(** How a transaction ends: with what its body promises, without any effect, or with a failure that
    was reported after the commit. *)
Definition settled {A} (P : A -> World -> Prop) (w : World) (r : exec js_error A) (w' : World) : Prop :=
  match r with
  | Ok a => P a w'
  | Throws e => (F e /\ exists n, w' = w <| tick := n |>) \/ ((exists m, e = Error m) /\ exists a, P a w')
  | OutOfFuel => False
  end.
Lemma transaction_settled {A} (m : io World A) (P : A -> World -> Prop) w :
  (forall a w n, P a w -> P a (w <| tick := n |>)) ->
  wp m (outcome F P) w -> wp (transaction m) (settled P w) w.
Proof.
  intros Ht Hm. apply wp_transaction. eapply wp_mono; [exact Hm|].
  intros [a|e|] w'; [|by intros HF n; left; split; [|exists n]|done].
  cbn. intros HP. split; [intros e n; left; split; [apply faulty|by exists n]|]. split; [|by apply Ht].
  intros e. right. split; [by exists e|]. exists a. by apply Ht.
Qed.

Context {R : Type} `{!Table R}.
Implicit Types (p : string -> R -> bool) (f : R -> R) (c : constraint R).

WHAT THE TASK REQUIRES:
All of the lines above need to be given again exactly.

EXERCISE SOLUTION:
(** How a transaction ends: with what its body promises, without any effect, or with a failure that
    was reported after the commit. *)
Definition settled {A} (P : A -> World -> Prop) (w : World) (r : exec js_error A) (w' : World) : Prop :=
  match r with
  | Ok a => P a w'
  | Throws e => (F e /\ exists n, w' = w <| tick := n |>) \/ ((exists m, e = Error m) /\ exists a, P a w')
  | OutOfFuel => False
  end.
Lemma transaction_settled {A} (m : io World A) (P : A -> World -> Prop) w :
  (forall a w n, P a w -> P a (w <| tick := n |>)) ->
  wp m (outcome F P) w -> wp (transaction m) (settled P w) w.
Proof.
  intros Ht Hm. apply wp_transaction. eapply wp_mono; [exact Hm|].
  intros [a|e|] w'; [|by intros HF n; left; split; [|exists n]|done].
  cbn. intros HP. split; [intros e n; left; split; [apply faulty|by exists n]|]. split; [|by apply Ht].
  intros e. right. split; [by exists e|]. exists a. by apply Ht.
Qed.

Context {R : Type} `{!Table R}.
Implicit Types (p : string -> R -> bool) (f : R -> R) (c : constraint R).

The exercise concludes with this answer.